PXE Deployment across tagged subnet failing

Hey folks!

I am having more PXE woes with a box that seems to throw up issues regardless of my efforts and compromises. Here’s the details:
ASUS Prime X470-Pro mobo with Nvme 512Gb boot drive. The onboard Ethernet is an Intel I211-AT. With CSM disabled in the BIOS I am able to enlist, commission and deploy up to the final reboot. At that point I see it post and PXE messages:

>>>Checking Media Presence......
>>>Media Present......
>>>Start PXE over IPv4 on MAC: FO-OO-BA-RR-BA-ZZ.
 Downloading MBP file...
Booting local disk...
Failed to open \efi\boot\grubx64.efi - Not Found
Failed to load image \efi\boot\grubx64.efi: Not Found
start_image() returned not found
error: unknown error.

In the MAAS status for the node, it’s still deploying. The node does actually boot at that point but I see all the curtin actions related to posting events to MAAS failing, and deploy never gets marked as Deployed. This seems odd as presumably the files it’s trying to find should be coming from MAAS, or is this trying to load them from the boot drive? Perhaps there’s a problem with the PXE boot environment not having access to the Nvme? There’s an option in the BIOS for enabling an AMI driver for Nvme, which I’ve tried on/off with no discernable difference.

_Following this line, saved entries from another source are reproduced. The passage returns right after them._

(** * Ts3Proxy: the forwarding and lifecycle engine of [server.js]

    A shallow embedding of the route manager, the TCP/UDP listener start and
    stop paths and the UDP session relay of [server.js], followed by the
    properties of the engine that the specification states.

    The JavaScript runs on a single-threaded event loop: every function and
    every event handler below runs to completion before the next one, so each
    is a state transformer on a [World].  The world holds the two module
    variables ([config] and [activeServers]), the objects the closures share
    (listening sockets with their [clients] map, session sockets, pending
    timeouts) and the ordered trace of the calls made to the platform
    (sockets, timers, the file system and the log). *)

From Stdlib Require Import ZArith Bool Lia Ascii.
From stdpp Require Import base option list gmap strings pretty.

Open Scope string_scope.
Open Scope Z_scope.

(** ** JavaScript values held in route fields *)

(** The primitive values a route field can hold.  A number is an integer or
    [NaN] (what [parseInt] returns); object-valued fields are not modelled. *)
Inductive value : Type :=
| VUndefined
| VNull
| VBool (b : bool)
| VNum (n : Z)
| VNaN
| VStr (s : string).

(** [a === b] *)
Definition strict_eq (a b : value) : bool :=
  match a, b with
  | VUndefined, VUndefined => true
  | VNull, VNull => true
  | VBool x, VBool y => Bool.eqb x y
  | VNum x, VNum y => (x =? y)%Z
  | VStr x, VStr y => String.eqb x y
  | _, _ => false
  end.

(** Truthiness, as tested by [if (v)], [!v] and [v || d]. *)
Definition truthy (v : value) : bool :=
  match v with
  | VBool b => b
  | VNum n => negb (n =? 0)%Z
  | VStr s => negb (String.eqb s "")
  | VUndefined | VNull | VNaN => false
  end.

With CSM enabled, or set to auto, or set to ‘Legacy Only’ in various combinations (I can set UEFI first or legacy only for Net, Disk, USB etc boot individually) I get a different error, my old friend "Invalid MBR Magic, Treating as RAW", which presumably is because the drive gets formatted with GPT when partitioned for install, regardless of if it’s EFI or not. I also tried manually partitioning the drive with a /boot 500MB FAT partition followed by a 510GB ext4 root, that didn’t help.

I’ve stepped through the other threads related to PXE again and I’m pretty much stumped right now. I would welcome any advice onto directions of investigation to pursue next. I’ll be trying a different NIC in there today also.

EDIT: Some more info - MAAS is providing DHCP to the untagged subnet

Hi seffyroff,

we need some information to helps us to identify the issue:

  1. what’s the MAAS version and packaging (deb or snap)?
  2. how is this box connected to the rack controller? (using a switch? routers or proxies?)
  3. did you check maas.log, regiond.log and rackd.log for errors? (these files are located at /var/snap/maas/common/log/ or /var/log/maas/)

Please attach the full POST and PXE output during the deploy.

Hi Alexander, thanks for your reply.

Well, I think I’ve made a woopsie. I thought it must be, as I seemed to be having more trouble than usual, and I’ve been down this road before.

In summary, I got the offending box to deploy successfully, but only from one of the subnets MAAS has DHCP control of(the untagged one). If I attempt to deploy the box into a tagged subnet, the error I posted above happens. I am now looking at my rack controllers config to see what’s going on, it seems like it might be as simple as a subnet routing issue.l

This topic was automatically closed 2 days after the last reply. New replies are no longer allowed.